Y vaya si lo hace, por los cuatro costados del libro. Es el caso del relato del piso de la calle Eguílaz ocurrido en los tiempos más duros de la posguerra. Longares congela a vencedores y vencidos en una época de “jefes de casa”, “inquisidores del entresuelo” o señoritos que proseguían fiesta entre “represalias”, una impunidad aplaudida y de tintes heroicos. El autor muestra un gran conocimiento de aquel Madrid de seriales de radio, vaquerías y “azules de falange”. Se sirve de la jerga pseudoheroica para contar la historia de una delación arbitraria, como tantas.
En El silencio elocuente, cambia ritmo y tiempo verbal para rememorar el mundo sesentero lleno de esperanza. Adopta la perspectiva de una estudiante de Derecho jugando al suspense en torno “al día del monólogo de Chatín” en una fiesta universitaria. Desde la primera línea, cobra cuerpo literario la figura de su amiga Gemma, frecuentadora de tertulias “subversivas” en el Café Teide, de Recoletos. Y con ellas asistiremos a la forma en que toda una generación indoctrinada –o adoctrinada–, alcanzó el estado de no poder “deslindar lo bueno de lo malo, o en términos jurídicos: lo justo de lo injusto”, como repite la protagonista.
En Delicado, tercero de los relatos –“de no más de 30 páginas, porque si no, me iría a la novela”–, narra el maestro de la prosa castiza y “colindante con lo azconiano” una vendetta personal: los veinte años de asedio que incluyen tiempo de democracia, de un policía secreta franquista a un estudiante. Elige Longares un enfoque opuesto al resto de protagonistas, tal vez porque la dureza de lo que se cuenta y el perfil de este alcoholizado torturador, obsesionado con el germen comunista, no le permiten adoptar otro tono. El último –acaso el más doloroso–, Terminal, rinde secreto homenaje al músico Pablo Sorozábal. El escritor quedó impresionado por el olvido con que se acogió la noticia de la muerte del músico y la ausencia de cualquier homenaje póstumo. Se elabora, pues, la figura de un compositor anciano y la escasa comitiva que le acompañó en su última hora (cuatro viejos correligionarios, una criada y su sobrina).
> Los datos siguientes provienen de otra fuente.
Lemma scan_back_bound segs bound i s :
  (i <= length segs)%nat -> s ∈ take i segs -> s.2 < bound ->
  exists k t1, scan_back segs bound i = Some (k, t1).
Proof.
  intros Hi Hs Hb. destruct (scan_back segs bound i) as [[k t1]|] eqn:E; [eauto|].
  apply list_elem_of_lookup in Hs as [j Hj]. apply lookup_take_Some in Hj as [Hj Hlt].
  pose proof (scan_back_None _ _ _ Hi E j s Hlt Hj). lia.
Qed.

(** The time a commit point carries is that of one of the segments. *)
Lemma commit_point_time n segs k t1 :
  commit_point false n segs = Some (k, t1) -> exists tx, (tx, t1) ∈ segs.
Proof.
  unfold commit_point.
  destruct (scan_back segs (Z.quot (n - 32000) 160) (length segs)) as [[k' t']|] eqn:E.
  - intros [= -> ->]. revert E. generalize (length segs) as i.
    induction i as [|i IH]; cbn; [done|]. destruct (segs !! i) as [[tx t]|] eqn:Ei; [|done].
    destruct (t <? _); [|done]. intros [= -> ->]. exists tx. by eapply list_elem_of_lookup_2.
  - destruct segs as [|s0 [|s1 segs]]; cbn [length]; [done|done|]. intros [= <- <-].
    destruct ((s0 :: s1 :: segs) !! length segs) as [[tx t]|] eqn:El.
    + exists tx. cbn. by eapply list_elem_of_lookup_2.
    + apply lookup_ge_None in El. cbn in El. lia.
Qed.

(** How much of the buffer a commit without [force] erases. *)
Definition erased (v : option VadGate.t) (t1 : Z) : Z :=
  if t1 >? 0 then match v with Some v => VadGate.toOriginalSamples v t1 | None => t1 * 160 end
  else 0.

Lemma commit_buffer_drop t1 e :
  0 <= erased (vad_gate e) t1 ->
  audio_buffer (commit_buffer false t1 e) =
    drop (Z.to_nat (erased (vad_gate e) t1)) (audio_buffer e).
Proof.
  unfold commit_buffer, erased. destruct (t1 >? 0); [|done].
  set (n := match vad_gate e with Some v => _ | None => _ end). intros H.
  destruct (Z.ltb_spec n (zlen (audio_buffer e))); [done|].
  symmetry. apply drop_ge. unfold zlen in *. lia.
Qed.

(** The silence gate within a call: without it the snapshot is decoded as it
    is; with it the mapping of this very snapshot is in place afterwards. *)
Lemma gate_snapshot_vad w sn e d e1 :
  gate_snapshot w sn e = (Ok (Some d), e1) ->
  (vad_gate e = None /\ vad_gate e1 = None /\ d = sn) \/
  exists v r v', vad_gate e = Some v /\ vad_gate e1 = Some v' /\ d = VadGate.samples r /\
    VadGate.gate (lround_unspecified w) (vad_loads w) (vad_detect w) sn v = (Ok r, v').
Proof.
  unfold gate_snapshot. destruct (vad_gate e) as [v|] eqn:Ev.
  - destruct (VadGate.gate _ _ _ _ _) as [[g|] v'] eqn:E; [|done].
    destruct (VadGate.had_speech g); intros [= <- <-]. right. by exists v, g, v'.
  - intros [= <- <-]. by left.
Qed.

(** With the silence gate no commit reaches past the snapshot. *)
Lemma erased_range w sn e d e1 t1 :
  gate_snapshot w sn e = (Ok (Some d), e1) ->
  0 <= erased (vad_gate e1) t1 /\ (vad_gate e <> None -> erased (vad_gate e1) t1 <= zlen sn).
Proof.
  intros H. pose proof (zlen_nonneg sn). unfold erased. rewrite Z.gtb_ltb.
  destruct (Z.ltb_spec 0 t1); [|lia].
  apply gate_snapshot_vad in H as [(Hn & -> & _)|(v & r & v' & _ & -> & _ & E)]; [split; [lia|done]|].
  pose proof (VadGate.toOriginalSamples_range _ _ _ _ _ _ _ t1 E). lia.
Qed.

(** A segment that ends early enough is committed at a time before the bound. *)
Lemma commit_point_early n segs k t1 :
  commit_point false n segs = Some (k, t1) ->
  Exists (λ s, s.2 < Z.quot (n - 32000) 160) segs -> t1 < Z.quot (n - 32000) 160.
Proof.
  intros H (s & Hs & Hb)%Exists_exists. unfold commit_point in H.
  destruct (scan_back_bound segs (Z.quot (n - 32000) 160) (length segs) s) as (k' & t' & E);
    [done|by rewrite firstn_all|done|].
  rewrite E in H. injection H as -> ->. by apply scan_back_Some in E as [_ ?].
Qed.

(** The erasure of [k] samples by an unforced call on the snapshot [sn]. *)
Definition erasure (w : env) (c : config) (gate : bool) (sn : list float32) (k : Z) : Prop :=
  0 <= k /\ (0 < k -> 16000 * 10 <= zlen sn) /\ (gate = true -> k <= zlen sn) /\
  (gate = false -> 0 < k ->
   let segs := segments (whisper_full w (params_of c (zlen sn)) sn) in
   (exists s, s ∈ segs /\ k = s.2 * 160) /\
   (Exists (λ s, s.2 < Z.quot (zlen sn - 32000) 160) segs -> k + 32000 < zlen sn)).

Definition has_gate (e : t) : bool := match vad_gate e with Some _ => true | None => false end.

Lemma decode_erasure w sn e d e1 r e' :
  gate_snapshot w sn e = (Ok (Some d), e1) ->
  decode_and_commit w false (zlen sn) d e1 = (r, e') ->
  exists k, audio_buffer e' = drop (Z.to_nat k) (audio_buffer e1) /\ erasure w (cfg e1) (has_gate e) sn k.
Proof.
  intros Hg Hd. pose proof (zlen_nonneg sn).
  unfold decode_and_commit in Hd. set (inf := whisper_full w _ d) in *.
  destruct (negb (code inf =? 0)).
  { simplify_eq. exists 0. rewrite drop_0. split; [done|]. split; lia. }
  destruct (lock_language_frame (detected inf) e1) as [Hb Hv]. cbn [orb] in Hd.
  destruct (Z.leb_spec (16000 * 10) (zlen sn)) as [Hw|Hw];
    [destruct (commit_point false (zlen d) (segments inf)) as [[k t1]|] eqn:E|].
  2, 3: simplify_eq; exists 0; rewrite drop_0; split; [done|]; split; lia.
  injection Hd as _ <-. destruct (erased_range _ _ _ _ _ t1 Hg) as [H0 Hk]. rewrite <- Hv in H0, Hk.
  exists (erased (vad_gate (lock_language (detected inf) e1)) t1).
  rewrite commit_buffer_drop, Hb by done. split; [done|]. split; [done|]. split; [done|].
  unfold has_gate. rewrite Hv in *.
  apply gate_snapshot_vad in Hg as [(Hn & -> & ->)|(v & ? & ? & Hn & _)]; rewrite Hn in *;
    (split; [try done|try done]); [|by intros _; apply Hk].
  intros _ Hpos. revert Hpos. unfold erased. rewrite Z.gtb_ltb.
  destruct (Z.ltb_spec 0 t1); [|lia]. intros _. split.
  - destruct (commit_point_time _ _ _ _ E) as [tx Hin]. by exists (tx, t1).
  - intros Hex. apply (commit_point_early _ _ _ _ E) in Hex.
    rewrite Z.quot_div_nonneg in Hex by lia. pose proof (Z.mul_div_le (zlen sn - 32000) 160). lia.
Qed.

(** [transcribe] gives its slot back, whether the inference throws or not. *)
Lemma transcribe_balanced {P} `{SlotPoolLaws P} w cs n e (p : P) r e' p' :
  0 <= in_use p -> transcribe w cs n e p = Some (r, e', p') -> in_use p' = in_use p.
Proof.
  intros Hp. unfold transcribe. destruct (try_take p) as [[] q] eqn:E; [|done].
  apply try_take_yes in E as (_ & E & _).
  destruct (transcribeSlidingWindow w cs true e) as [x e1]. intros [= _ _ <-].
  destruct (give_back_law q); lia.
Qed.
Entre el sainete y el tono chusco, ofrece un hondo final.
El autor no se pone de rodillas para hacer de su prosa una meca de peregrinaje, pues es de esos escritores que aguardan y saben dar a cada obra su necesario tiempo de maduración. Novelas tan ambiciosas como Romanticismo o Nuestra epopeya son ya imprescindibles gracias a esa tarea lenta y secreta. Estas cuatro historias bien resumen su oficio de creador. “Me enerva que un escritor diga que se ha documentado para escribir una novela, ¡la literatura es ficción! Tiene más fuerza que las cosas reales. Yo no me documento sino que hablo de situaciones que he vivido...”. Es un escritor madrileño –“Madrid es muy cómodo”– así que habla de una capital que pasó de la miseria a la opulencia y aún no se sabe cómo lo ha digerido. Un creador del que se ha dicho de todo –y nada le convence–: que hay un estilo Longares, que se le huele el uso estrafalario del idioma, que está a medio camino entre el excentricismo de Valle y la línea llana de la compasión barojiana, incluso Domínguez Ramos le definió como “vanguardista carpetovetónico”, o los más osados “escritor ruso”. No le hace falta ningún apelativo gastado: es Manuel Longares, escribe como los ángeles de lo que sabe e intenta pulir el idioma hasta dejarlo en los huesos del más consagrado cocido madrileño, tras mucho hervor... Incluidos los tuétanos que en el tardofranquismo escaseaban y las madres hacían engullir para no encanijarse. Leer a don Manuel es otra forma de hacer crecer los huesos de nuestra imaginación...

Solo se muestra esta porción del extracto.